Для наблюдения за окрестностями, а в ряде случаев и для приема сигналов использовались крепостные башни. С верха башни Куковка в Изборской крепости «прекрасно просматривается долина реки Сходницы и вся примыкающая к горе часть Изборской котловины. Не исключено, что при необходимости сторожа разжигала на башне сигнальный огонь, предупреждая всех о грозившей опасности» (В. Косточкин). Как указывал Н. Костомаров, «обыкновенно на проезжих башнях устраивались боевые часы и вестовой колокол, который всегда был массивнее и громче обыкновенных церковных или благовестных колоколов. Его называли также полошным колоколом, потому что звонили в него на тревогу и призывали народ к сбору... Вместе с вестовым колоколом стояла вестовая пушка, из которой стреляли только тогда, когда подавали сигнал. На прочих башнях привешивались также колокола; в них звонили во время отбоя неприятеля или вылазки... В темные ночи на башнях зажигали свечи в слюдяных фонарях».

 

Первые попытки России выйти в открытое море были связаны, как известно, с северными морями. В 1702 году на Большом Заячьем острове Соловецкого архипелага по приказу царя Петра была возведена церковь Андрея Первозванного- покровителя русских военных моряков. Наш современник В. В. Скопин описывает ее так: «Простым и четким силуэтом церковь хорошо «читается» на

 

фоне пустынного пейзажа острова...» Зная, что царь Петр приезжал в Архангельск и на Соловецкие острова ради развитая отечественного мореходства, можно понять, чем была вызвана его забота о постройке скромной церквушки. Исследователям северных морей хорошо знакомы и более простые навигационные, знаки, устраивавшиеся поморами: груды валунов, закреплявшие установленные в середине деревянные кресты. В1862 году, когда на Секирной горе Соловецкого архипелага появилась Вознесенская церковь, ее верх изначально был приспособлен к устройству там маяка.

 

Историки архитектуры детально изучали известную Преображенскую церковь в Кижах на острове, примыкающем к северному берегу Онежского озера. Однако ее роль как важного ориентира от них как будто ускользнула. Эта церковь признается шедевром деревянного зодчества не только из-за своих внушительных размеров, но и за сложную многоглавость. Причудливая форма церкви обычно рассматривается как эстетический прием. Но к ней можно подойти с другой стороны. Построенная она в 1714 году, эта церковь имела обширные помещения для хранения припасов. Судя по современному облику, ее окружала прочная ограда из камня и дерева.
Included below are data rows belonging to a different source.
(** A number that is the value of a status code other than [Ok]. *)
Definition is_error_code (n : Z) : bool :=
  match StatusCode_of_value n with
  | Some c => negb (StatusCode_is_ok c)
  | None => false
  end.

Record ConnectErrorObject : Type := mkConnectErrorObject {
  object_message : string;
  object_code : Z;
  object_details : list Any;
  object_name : string
}.

Definition ConnectError_constructor (msg : string) (code : option Z)
    (details : option (list Any)) : ConnectErrorObject :=
  let code :=
    match code with Some c => c | None => StatusCode_value Unknown end in
  {| object_message := "[" ++ StatusCode_reverse code ++ "] " ++ msg;
     object_code := code;
     object_details := match details with Some d => d | None => [] end;
     object_name := "ConnectError" |}.

(** The object a typed error value is at run time. *)
Definition ConnectError_object (e : ConnectError) : ConnectErrorObject :=
  {| object_message := message e;
     object_code := StatusCode_value (code e);
     object_details := details e;
     object_name := name e |}.

(** ** Outcomes, headers, asynchronous iterables, promises *)

(** An awaited computation either returns or throws. *)
Inductive Outcome (A : Type) : Type :=
| Return (a : A)
| Throw (e : ConnectError).
Arguments Return {A} a.
Arguments Throw {A} e.

Definition bind {A B : Type} (c : Outcome A) (k : A -> Outcome B)
    : Outcome B :=
  match c with
  | Return a => k a
  | Throw e => Throw e
  end.

Notation "x <- c ;; k" := (bind c (fun x => k))
  (at level 61, c at next level, right associativity).
Notation "' pat <- c ;; k" := (bind c (fun x => match x with pat => k end))
  (at level 61, pat pattern, c at next level, right associativity).

Definition bytes : Type := list Byte.byte.

(** A [Headers] object: names are kept in lower case. *)
Definition Headers : Type := list (string * string).

Fixpoint Headers_get (h : Headers) (name : string) : option string :=
  match h with
  | [] => None
  | (k, v) :: rest =>
      if String.eqb k name then Some v else Headers_get rest name
  end.

Definition Headers_has (h : Headers) (name : string) : bool :=
  match Headers_get h name with Some _ => true | None => false end.

(** An asynchronous iterable that is consumed once: the chunks it
    yields, in order, and how it ends ([None]: it returns; [Some e]: it
    throws [e] after the last chunk). *)
Record AsyncIterable (A : Type) : Type := mkIterable {
  chunks : list A;
  failure : option ConnectError
}.
Arguments mkIterable {A} chunks failure.
Arguments chunks {A} a.
Arguments failure {A} a.

Definition createAsyncIterable {A : Type} (items : list A)
    : AsyncIterable A :=
  {| chunks := items; failure := None |}.

(** The transforms handed to [pipe], first to last; each one consumes
    the iterable the one before it produces. *)
Inductive Transforms : Type -> Type -> Type :=
| TDone {A : Type} : Transforms A A
| TThen {A B C : Type} (t : AsyncIterable A -> AsyncIterable B)
    (rest : Transforms B C) : Transforms A C.

Notation "t |> rest" := (TThen t rest)
  (at level 60, right associativity).

(** Modelled from the spec: [pipe] and [pipeTo] of connect-core (not
    part of the sources) chain the transforms over the source in the
    order given; [pipeTo] hands the result to a sink.  The option
    [propagateDownStreamError] only decides whether a failure downstream
    aborts the source, which no result below observes. *)
Record PipeOptions : Type := { propagateDownStreamError : bool }.

Fixpoint chain {A B : Type} (ts : Transforms A B)
    : AsyncIterable A -> AsyncIterable B :=
  match ts in Transforms A B return AsyncIterable A -> AsyncIterable B with
  | TDone => fun source => source
  | TThen t rest => fun source => chain rest (t source)
  end.

Definition pipe {A B : Type} (source : AsyncIterable A)
    (ts : Transforms A B) (opt : option PipeOptions) : AsyncIterable B :=
  chain ts source.

Definition pipeTo {A B R : Type} (source : AsyncIterable A)
    (ts : Transforms A B) (sink : AsyncIterable B -> Outcome R)
    (opt : option PipeOptions) : Outcome R :=
  sink (chain ts source).

(** Modelled from the spec: [defer] ([private/defer.js] is not part of
    the sources) makes a one-shot future, and [universalResponsePromise]
    is a promise; both settle once, and a later [resolve] or [reject]
    changes nothing. *)
Inductive PromiseState (A : Type) : Type :=
| Pending
| Fulfilled (v : A)
| Rejected (e : ConnectError).
Arguments Pending {A}.
Arguments Fulfilled {A} v.
Arguments Rejected {A} e.

Definition resolve {A : Type} (p : PromiseState A) (v : A)
    : PromiseState A :=
  match p with Pending => Fulfilled v | _ => p end.

Definition reject {A : Type} (p : PromiseState A) (e : ConnectError)
    : PromiseState A :=
  match p with Pending => Rejected e | _ => p end.

Definition settle {A : Type} (p : PromiseState A) (r : Outcome A)
    : PromiseState A :=
  match r with Return v => resolve p v | Throw e => reject p e end.

(** [p.then(f)] for a pure [f]: settles as [p] does. *)
Definition then_ {A B : Type} (p : PromiseState A) (f : A -> B)
    : PromiseState B :=
  match p with
  | Pending => Pending
  | Fulfilled v => Fulfilled (f v)
  | Rejected e => Rejected e
  end.

(** ** Data of a call *)

Record ServiceType : Type := { typeName : string }.

(** [{ flags, data }]: an envelope off or onto the wire. *)
Record EnvelopedMessage : Type := mkEnvelope {
  flags : Z;
  data : bytes
}.

(** [(name, compress, decompress)]. *)
Record Compression : Type := mkCompression {
  compression_name : string;
  compress : bytes -> bytes;
  decompress : bytes -> bytes
}.

Record Serialization (T : Type) : Type := mkSerialization {
  serialize : T -> bytes;
  parse : bytes -> Outcome T
}.
Arguments serialize {T} s m.
Arguments parse {T} s b.

(** What the HTTP client is given and what it answers. *)
Record UniversalClientRequest (Signal : Type) : Type := mkClientRequest {
  creq_url : string;
  creq_method : string;
  creq_header : Headers;
  creq_body : AsyncIterable bytes;
  creq_signal : Signal
}.
Arguments mkClientRequest {Signal}.
Arguments creq_url {Signal} u.
Arguments creq_method {Signal} u.
Arguments creq_header {Signal} u.
Arguments creq_body {Signal} u.
Arguments creq_signal {Signal} u.

Record UniversalClientResponse : Type := mkClientResponse {
  cres_status : Z;
  cres_header : Headers;
  cres_body : AsyncIterable bytes;
  cres_trailer : Headers
}.

(** ** The transport *)

Section Transport.

(** [I], [O]: the input and output message classes of the method.
    [PlainI]: the plain structural values the constructor of [I]
    accepts.  The remaining types are opaque to the transport. *)
Context {I O PlainI : Type}.
Context {BinaryOptions JsonOptions AbortSignal NodeHttpOptions : Type}.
Поскольку подвалы церкви служили складочным местом, к ней должны были подходить груженые суда летом и санные обозы по льду зимой. Плавание у изрезанных берегов озера вдвойне опасно, так как под водой скрываются каменные гряды. Мало приятно и блуждание среди торосов и камней по льду — особенно в пургу или мглу. Во всех случаях путникам требовался надежный ориентир. Таким ориентиром и стало здание церкви. Построенная у воды, она хорошо видна с озера. Если бы церковь представляла единую вертикаль, то не выделялась бы на фоне хвойного леса. Придание же ей многоглавое™ подчеркивало искусственность объекта.

 

В XVII веке патриарх Никон запретил строить шатровые церкви и предписал завершать новые церкви «луковкой». Впрочем, в некоторых случаях патриарх допускал исключения. Так, в валдайском Иверском монастыре на острове он сам предложил покрыть колокольню шатром, «чтобы было пригоже». На патриаршей башне в этом монастыре было необычное завершение — шпиль. Патриарх Никон одно время был фактическим соправителем царя Алексея Михайловича и даже претендовал на первенство. Государственные заботы были для него едва ли не выше, чем церковные. Поэтому его эксперименты в области церковной архитектуры надо рассматривать с более широких позиций. Не исключено, что его поиски более совершенных форм церковных сооружений были вызваны желанием усилить их роль в системе пространственной ориентации.

 

Задумав постройку грандиозной дозорной башни в Финском заливе — своего рода Восьмое чудо света,— Петр I вознамерился опереть ее на два соседних острова так, чтобы под ней могли проплывать, корабли. Один из первых биографов Петра, И. И. Голиков, сообщает, что стали уже заготавливаться материалы для постройки башни, но смерть Петра остановила все планы.

 

Высокие сооружения необходимы и для определения направления ветра. В современной Риге туристам показывают флюгер, выполненный в виде петушка на спице одного из городских соборов. Во времена парусного флота по этому флюгеру горожане узнавали, не дует ли противный ветер, мешающий зайти в гавань прибывающим кораблям. В этом случае возчики, грузчики, торговцы и прочий деловой люд мог оставаться в городе. Если же ветер был благоприятным, то следовало спешить в порт.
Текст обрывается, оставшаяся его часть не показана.